Jean K. v. Jeremy M., J.K.
1 CA-JV 16-0166
| Ariz. Ct. App. | Dec 1, 2016Background
- Child (born 2006) is the biological daughter of Jean K. (Mother) and Jeremy M. (Father); Father and Child are enrolled Navajo Nation members.
- DCS custody and dependency history: child briefly in DCS custody as a minor; Father obtained custody in 2011 after which Mother was largely absent and in and out of custody for criminal matters and drug-related issues through 2015.
- Mother had supervised visitation granted in 2012 and was ordered to submit to six months of urinalysis and participate in reunification therapy; she provided only one clean UA and cancelled requested visits.
- Father filed for termination (abandonment under A.R.S. § 8-533(B)(1)) in 2014; first severance trial in 2015 found ICWA inapplicable but on appeal this court held ICWA did apply and remanded for a new ICWA-compliant hearing.

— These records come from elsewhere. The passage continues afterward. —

Lemma quiet_bind {A B} (m : M A) (k : A -> M B) :
  quiet m -> (forall a, quiet (k a)) -> quiet (bind m k).
Proof.
  apply (respects_bind (same_count is_closing_line) (same_count_trans _)).
Qed.

Lemma quiet_try_except {A} (m : M A) (h : Exn -> M A) :
  quiet m -> (forall e, quiet (h e)) -> quiet (try_except m h).
Proof.
  apply (respects_try_except (same_count is_closing_line)
           (same_count_trans _)).
Qed.

Lemma quiet_tick : quiet oracle_tick.
Proof. intros st. reflexivity. Qed.

Lemma quiet_emit (e : Event) : is_closing_line e = false -> quiet (emit e).
Proof. intros H st. now apply same_count_emit. Qed.

Ltac quiet_step :=
  first
    [ assumption
    | match goal with
      | H : _ |- quiet _ => apply H
      end
    | apply quiet_ret | apply quiet_raise | apply quiet_tick
    | apply quiet_emit; reflexivity
    | apply quiet_bind; [| intro]
    | apply quiet_try_except; [| intro]
    | match goal with
      | |- quiet (match ?x with _ => _ end) => destruct x
      end ].

Ltac quiet_auto := repeat quiet_step.

Lemma quiet_datetime_now (W : World) : quiet (datetime_now W).
Proof. unfold datetime_now. quiet_auto. Qed.

Lemma quiet_write_file (W : World) (path : string) (data : FileData) :
  quiet (write_file W path data).
Proof. unfold write_file. quiet_auto. Qed.

Lemma quiet_flush_text_storage (cfg : Config) (W : World) :
  quiet (flush_text_storage cfg W).
Proof.
  intros st. unfold flush_text_storage.
  destruct (text_storage st) as [| r df]; [reflexivity |].
  assert (H : quiet (timestamp <- datetime_now W ;;
                     flush_format cfg W "jsonl" timestamp (r :: df) ;;
                     flush_format cfg W "parquet" timestamp (r :: df) ;;
                     set_text_storage [])).
  { pose proof (quiet_datetime_now W). pose proof (quiet_write_file W).
    unfold flush_format, logging. quiet_auto. }
  apply H.
Qed.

- At the 2016 ICWA hearing, an Indian child welfare expert (Richard England) testified that active efforts were made, those efforts failed, Mother’s continued custody was likely to cause emotional harm, and termination/adoption would promote cultural connection and stability; juvenile court terminated Mother’s rights and found termination in Child’s best interests under Arizona law and ICWA.
Issues
| Issue | Mother’s Argument | Father’s/State’s Argument | Held |
|---|---|---|---|
| Whether termination was in Child’s best interests under A.R.S. § 8‑533 and ICWA | Mother: court relied solely on adoptability; insufficient evidence that termination met best‑interests standard | Father/State: evidence of Mother’s long absence, instability, ongoing drug issues, and expert testimony supported best interests and ICWA findings | Court affirmed: sufficient evidence supports best‑interests finding under statutory and ICWA standards |
| Whether ICWA requirements (active efforts and expert testimony re: likely serious harm) were met | Mother: expert proof insufficient to meet ICWA’s heightened standards | Father/State: expert testified to active efforts, failure of services, and likelihood of serious emotional harm; adoption would promote tribal culture | Court affirmed: expert testimony satisfied ICWA’s requirements and active efforts were shown |
Key Cases Cited
- Valerie M. v. Ariz. Dep’t of Econ. Sec., 219 Ariz. 331 (2009) (ICWA requires proof of active efforts and expert testimony showing likely serious harm)
- Linda V. v. Ariz. Dep’t of Econ. Sec., 211 Ariz. 76 (2005) (statutory ground for termination must be shown by clear and convincing evidence)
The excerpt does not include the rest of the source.